§ **What you will do**: In the data below, find the line that contains "operation of a" and the line that contains "(cells fragments V D)) as Hc.". Copy both, plus every line between them, exactly.

[Stored entries]

=== Begin Enclosure ===

(** C11: a replica that holds the same cells, all observed by the operation's
    version and as visible as that version saw them, and applies the
    operation of a local edit, ends with the same cells and so the same
    visible and deleted texts as the replica that made the edit, however its
    text is split into fragments. *)
Theorem remote_replays_local TREE_BASE max version m ts fragments V D edits fragments2 V2 D2 :
  (4 ≤ max ≤ u32_max)%N → Global_wf version → walkable TREE_BASE m → ksorted (items m) →
  buffer_ok fragments V D → buffer_ok fragments2 V2 D2 → cells fragments2 V2 D2 = cells fragments V D →
  Forall (in_sync version m ts) fragments2 → edits ≠ [] → edits_ordered edits →
  ∃ r r2, apply_local_edit max ts fragments V D edits = Some r ∧
    apply_remote_edit max version m ts fragments2 V2 D2 (zip_with to_remote (normalize_edit <$> edits) (le_ranges r)) = Some r2 ∧
    cells (re_fragments r2) (re_visible_text r2) (re_deleted_text r2) =
      cells (le_fragments r) (le_visible_text r) (le_deleted_text r) ∧
    re_visible_text r2 = le_visible_text r ∧ re_deleted_text r2 = le_deleted_text r.
Proof.
  intros Hmax Hv Hw Hs Hok Hok2 Hcells Hsync Hne Hord. pose proof (clip_valid V edits Hord) as Hval.
  destruct (local_edit_ok max Hmax ts V D fragments edits Hok Hne Hval) as (r & Hr & _ & _ & Hbok & Hed).
  assert (Forall (λ x, RemoteCells.versioned version x = true ∧ newer ts x = false ∧ was_at m version (c_timestamp x) (c_deletions x) = c_visible x)
    (cells fragments V D)) as Hc.
  { rewrite <- Hcells. apply cells_forall. eapply Forall_impl; [exact Hsync|]. by intros f (_ & ? & ? & ?). }
  assert (wlen version fragments2 = length (cells fragments V D)) as Hlen.
  { destruct Hok2 as [_ _ Hv2 Hd2]. rewrite <- (vcells_cells max Hmax version fragments2 V2 D2) by lia. rewrite Hcells.
    apply vcells_all. eapply Forall_impl; [exact Hc|]. by intros x (? & _). }
  destruct (remote_edit_ok max Hmax version Hv m ts (was_at m version)
    (λ f Ho, was_visible_spec TREE_BASE m version f Hw Hs Ho) V2 D2 (wlen version fragments2) fragments2
    (zip_with to_remote (clip_edits V edits) (le_ranges r))) as (r2 & Hr2 & Hbok2 & Hcells2 & _); [done| |done| |].
  { eapply Forall_impl; [exact Hsync|]. intros f (? & ? & ? & _). by split. }
  { rewrite Hlen. by apply (edited_ranges ts 0 0 0 _ _ _ _ _ V Hed). }
  rewrite Hcells, (edited_remote version ts _ 0 0 0 _ _ _ _ Hed Hc) in Hcells2.
  rewrite clip_remote in Hr2. exists r, r2. split; [done|]. split; [done|]. split; [done|].
  destruct (buffer_texts _ _ _ Hbok) as [E1 E2]. destruct (buffer_texts _ _ _ Hbok2) as [E3 E4].
  rewrite Hcells2 in E3, E4. split; congruence.
Qed.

=== End Enclosure ===

§ **Result of this exercise**:
    operation of a local edit, ends with the same cells and so the same
    visible and deleted texts as the replica that made the edit, however its
    text is split into fragments. *)
Theorem remote_replays_local TREE_BASE max version m ts fragments V D edits fragments2 V2 D2 :
  (4 ≤ max ≤ u32_max)%N → Global_wf version → walkable TREE_BASE m → ksorted (items m) →
  buffer_ok fragments V D → buffer_ok fragments2 V2 D2 → cells fragments2 V2 D2 = cells fragments V D →
  Forall (in_sync version m ts) fragments2 → edits ≠ [] → edits_ordered edits →
  ∃ r r2, apply_local_edit max ts fragments V D edits = Some r ∧
    apply_remote_edit max version m ts fragments2 V2 D2 (zip_with to_remote (normalize_edit <$> edits) (le_ranges r)) = Some r2 ∧
    cells (re_fragments r2) (re_visible_text r2) (re_deleted_text r2) =
      cells (le_fragments r) (le_visible_text r) (le_deleted_text r) ∧
    re_visible_text r2 = le_visible_text r ∧ re_deleted_text r2 = le_deleted_text r.
Proof.
  intros Hmax Hv Hw Hs Hok Hok2 Hcells Hsync Hne Hord. pose proof (clip_valid V edits Hord) as Hval.
  destruct (local_edit_ok max Hmax ts V D fragments edits Hok Hne Hval) as (r & Hr & _ & _ & Hbok & Hed).
  assert (Forall (λ x, RemoteCells.versioned version x = true ∧ newer ts x = false ∧ was_at m version (c_timestamp x) (c_deletions x) = c_visible x)
    (cells fragments V D)) as Hc.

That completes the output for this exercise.